“I don’t want Emma. I want mamma, and nursie and Dolly,” said Mary.

She thought her papa was rather “c’oss,” and she was not used to his being the least cross. And she was unhappy about baby; and deep down in her heart was a sort of fear she tried not to think about. Mary had never been so unhappy in all her life before.

The fear was not in her heart only. Leigh and Artie were feeling just the same. At first when they found themselves alone in the study they all three tried to pretend there was nothing the matter. They hid away the fear, and covered it up, and told it to go to sleep. But fears like that are very troublesome. They won’t go to sleep; just as we think we have got them safely shut in and all seems still, up they jump again, and there they are knocking at the door, not only of our hearts, but of our consciences.

“You have done wrong,” they say, “and wrongdoing brings trouble.”

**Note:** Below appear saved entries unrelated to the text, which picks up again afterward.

(* ===== verification/VcpuRun.v ===== *)
(** * Running a vCPU

    lib/tinykvm/vcpu_run.cpp: the run loop with its time limit, the handling of the exits of
    KVM_RUN (system calls, page faults, exceptions, I/O), and the calls into remote machines
    of lib/tinykvm/remote.cpp that run a vCPU ([ipre_*]).

    What the guest does between two exits, what the embedder's handlers do, and the answers of
    KVM are parameters.  A vCPU is named by the machine it belongs to; the machine it works
    for ([vCPU::machine()]) is another one during a remote call.  A run may go on for ever, so
    it has fuel, one unit per exit.  Text that is printed is left out; the reads of guest memory
    for it are not, since they may throw. *)
From stdpp Require Import base tactics list numbers strings gmap.
From Stdlib Require Import ZArith Lia Bool.
From S2P Require Import Prelude MMap Host MemoryBanks VMemory Paging ForkIsolation MakeCow PageSetup Fork Cpu GuestCopy Env CpuTables Remote.
Local Open Scope Z_scope.

Definition KVM_EXIT_IO : Z := 2.
Definition KVM_EXIT_DEBUG : Z := 4.
Definition KVM_EXIT_HLT : Z := 5.
Definition KVM_EXIT_SHUTDOWN : Z := 8.
Definition KVM_EXIT_FAIL_ENTRY : Z := 9.
Definition KVM_EXIT_MEMORY_FAULT : Z := 39.
Definition EINTR : Z := 4.
Definition EFAULT : Z := 14.

(** [kvm_run->exit_reason] with the data of the exits that are looked at. *)
Inductive kvm_exit :=
| Exit_HLT | Exit_DEBUG | Exit_FAIL_ENTRY | Exit_SHUTDOWN
| Exit_IO_OUT (port data : Z) | Exit_IO_IN (port data : Z)
| Exit_MMIO (phys_addr : Z) | Exit_INTERNAL_ERROR | Exit_other (reason : Z).
(** The result of KVM_RUN: [errno], the exit reason and the memory fault; or an exit. *)
Inductive kvm_result := RunFailed (errno reason gpa size : Z) | RunExit (e : kvm_exit).

Class Kvm := {
  (** The guest runs on the vCPU until it exits. *)
  kvm_run : Z -> M World kvm_result;
  (** KVM_SET_GUEST_DEBUG: the control flags and the debug registers *)
  kvm_set_guest_debug : Z -> list Z -> bool;
  (** KVM_GET_FPU and KVM_SET_FPU *)
  kvm_fpu : bool;
  (** [m_syscalls], [m_unhandled_syscall], [m_on_breakpoint], [m_on_output] and [m_on_input],
      of the vCPU, with the number, or the port and the data *)
  m_syscalls : list (option (Z -> M World unit));
  m_unhandled_syscall : Z -> Z -> M World unit;
  m_on_breakpoint : Z -> M World unit;
  m_on_output : Z -> Z -> Z -> M World unit;
  m_on_input : Z -> Z -> Z -> M World unit }.

(** ** Memory of a machine and its remotes *)

(** The machines whose memory an address is looked up in, and whether that goes in circles. *)
Fixpoint chain (fuel : nat) (ms : gmap Z RMachine) (seen : list Z) (c : Z) : list Z * bool :=
  match fuel with
  | O => ([], true)
  | S fuel' =>
      match ms !! c with
      | None => ([], false)
      | Some m =>
          match m_remote m with
          | None => ([c], false)
          | Some r => if decide (r ∈ c :: seen) then ([c], true)
                      else let (l, cyc) := chain fuel' ms (c :: seen) r in (c :: l, cyc)
          end
      end
  end.
Fixpoint link (ms : gmap Z RMachine) (l : list Z) : option vMemory :=
  match l with
  | [] => None
  | c :: l' => match ms !! c with Some m => Some (VMemory.set_remote (rmem m) (link ms l')) | None => None end
  end.
Fixpoint unlink (ms : gmap Z RMachine) (l : list Z) (v : option vMemory) : gmap Z RMachine :=
  match l, v with
  | c :: l', Some m => alter (fun x => set_rmem x (VMemory.set_remote m None) (rslots x)) c (unlink ms l' (remote m))
  | _, _ => ms
  end.
(** The lookup of an address that no machine of a circle has does not end. *)
Definition in_circles {A} (r : result A) : result A :=
  match r with
  | Err (MemoryException msg _ _ _) =>
      if (msg =? "Memory::page_at() invalid region")%string || (msg =? "Memory::safely_at() invalid region")%string
      then Err OutOfFuel else r
  | _ => r
  end.
Lemma Machine_wp : forkable_machine ->
  wp (Machine_Machine junk kvm_create_vm opt c o)
    (fun _ s' => exists m x, fork_of true false (x_addr xo) new_table s' m x) (fun _ s' => unharmed s') s.
Proof.
  intros Hf. unfold Machine_Machine. wp_step. apply in_world_wp. eapply machine_at_wp; [done|].
  replace (mkSys (world s) (extras s) (fdh s)) with s by by destruct s.
  wp_step. unfold extra_of at 1. wp_step. wp_step. rewrite Hxo. wp_step. wp_step. apply make_fork_wp; [|intros; by apply unharmed_at].
  intros h live m Hl Hlf. wp_step. unfold init_vcpu. wp_step. apply machine_c. wp_step. apply extra_c.
  destruct (vCPU_init _ _ _) as [r k]. wp_step. apply upd_machine_c. wp_step. apply upd_extra_c.
  assert (loaning h live (on_cpu (fun v => set_c_sregs (set_last_fault v 0) (sregs k)) m)) as Hl1 by by apply loaning_cpu.
  set (m1 := on_cpu _ m) in *. destruct r as [[]|e]; wp_step; [|by apply unharmed_at, loaning_kept].
  wp_step. eapply cow_mode_all; [done| |intros; by apply unharmed_at]. intros h2 live2 v2 sl2 m2 H2. wp_step.
  apply fork_threads_wp; [apply Hf|done|done|]. wp_step.
  apply fork_fds_wp; [done|done| |intros; by apply unharmed_at, forked_kept]. intros t fh Ht.
  eapply copy_registers_wp; [done..| |intros; by eapply unharmed_at, master_kept_cpu, forked_kept].
  match goal with |- context [on_cpu ?f m2] => assert (forked h2 live2 (on_cpu f m2)) as H3 by (by apply forked_cpu); set (m3 := on_cpu f m2) in * end.
  match goal with |- context [sys_at s c _ _ m3 ?xx _] => exists m3, xx end. constructor; try done.
  - by apply forked_at.
  - by eapply forked_main.
  - by apply fk_made.
  - by apply forked_kept.
  - cbn. apply lookup_insert_eq.
  - intros d Hd. by apply others_at.
Qed.
End forks.


End laws.

(** ** A small system *)

#[local] Existing Instance Fork.demo_host.
#[local] Existing Instance Fork.demo_laws.
#[local] Existing Instance VcpuSafety.demo_kvm.
#[local] Existing Instance CpuTables.demo_kvm.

And after a while the two little brothers and their sister left off pretending. They sat down close together on the hearthrug and looked at each other.

“Leigh,” said Artie, in a strange hushed sort of voice, “do you think Baby Dolly’s very ill?”

Mary did not speak; but she looked up in Leigh’s face, so that he turned his head away.

“How should I know?” he said roughly.

“You heard as much as I did. Babies are often ill.”

But both the others knew quite well that he was just as unhappy as they were.